Ethiopia and Eritrea, longtime foes who fought a border war from 1998 to 2000, restored relations in July 2018 after years of hostility. At 43, Ahmed is the youngest head of government in Africa.
Berit Reiss-Andersen, chairwoman of the five-member Norwegian Nobel Institute that awards the prize, said Ahmed was recognised for his efforts to achieve peace and international co-operation, and in particular “for his decisive initiative to resolve the border conflict with neighbouring Eritrea”.
She said Ahmed has initiated important reforms that give many citizens in his country “hope for a better life and a brighter future”.
His efforts deserve recognition, she said, and it is hoped the awarding of the peace prize will strengthen Ahmed’s position “in his important work for peace and reconciliation”.
Other names in the running for this year’s prize included 16-year-old Swedish climate activist Greta Thunberg; German Chancellor Angela Merkel; and activists in Hong Kong.
The United Nations’ World Food Program, or the joint leadership of two prime ministers — Greece’s Alexis Tsipras and North Macedonia’s Zoran Zaev — who brought an end to 30 years of acrimony between their nations, where also hinted at.

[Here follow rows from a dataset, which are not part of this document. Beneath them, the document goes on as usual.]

Lemma repeated_parameter_witness :
  parsing.parameters (parser.Identifier <$> ["x"; "x"]%string) [] []
  = parsing.Parsed ["x"; "x"]%string []
  ∧ ∃ name, name ∈ ["x"; "x"]%string
      ∧ Evaluate 3
          (parser.CallExpression (parser.Identifier "twice")
             [parser.Numeric 1; parser.Numeric 2]) 0%nat twiceHeap
        = Exit (ErrVariableAlreadyDeclared name).
Proof.
  apply (repeated_parameter 2 (parser.Identifier "twice")
           [parser.Numeric 1; parser.Numeric 2] 0%nat twiceHeap twiceHeap twiceHeap
           "twice" ["x"; "x"]%string [] 0%nat [NumericValue 1; NumericValue 2] []).
  - intros Hnd. apply NoDup_cons in Hnd as [Hx _]. apply Hx. by left.
  - reflexivity.
  - reflexivity.
  - in_order.
Defined.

Since 1901, 99 Nobel Peace Prizes have been handed out, to individuals and 24 organisations. While the other prizes are announced in Stockholm, the peace prize is awarded in the Norwegian capital, Oslo.
So far this week, 11 Nobel laureates have been named, of whom 10 are men.
Two literature prizes were awarded Thursday: One for 2018 that went to Polish novelist Olga Tokarczuk and one for 2019 that was given to Austrian author Peter Handke.
The chemistry prize went to three scientists for their work leading to the development of lithium-ion batteries; the physics award was given to a Canadian-American and two Swiss for exploring the evolution of the universe and discovering a new kind of planet; and the physiology or medicine award went to two Americans and one British scientist for discovering details of how the body’s cells sense and react to low oxygen levels.
In his will, Alfred Nobel, the Swedish industrialist and inventor of dynamite, decided the peace prize should be awarded in Oslo. His exact reasons for having an institution in Norway handing out that prize is unclear, but during his lifetime Sweden and Norway were joined in a union, which was dissolved in 1905.
The economics prize wasn’t created by Nobel, but by Sweden’s central bank in 1968. It is awarded Monday.
With the glory comes a 9-million kronor ($918,000) cash award, a gold medal and a diploma. Even though the peace prize is awarded in Norway, the amount is denominated in Swedish kronor.
The laureates receive them at elegant ceremonies on December 10 — the anniversary of Nobel’s death in 1896 — in Stockholm and Oslo.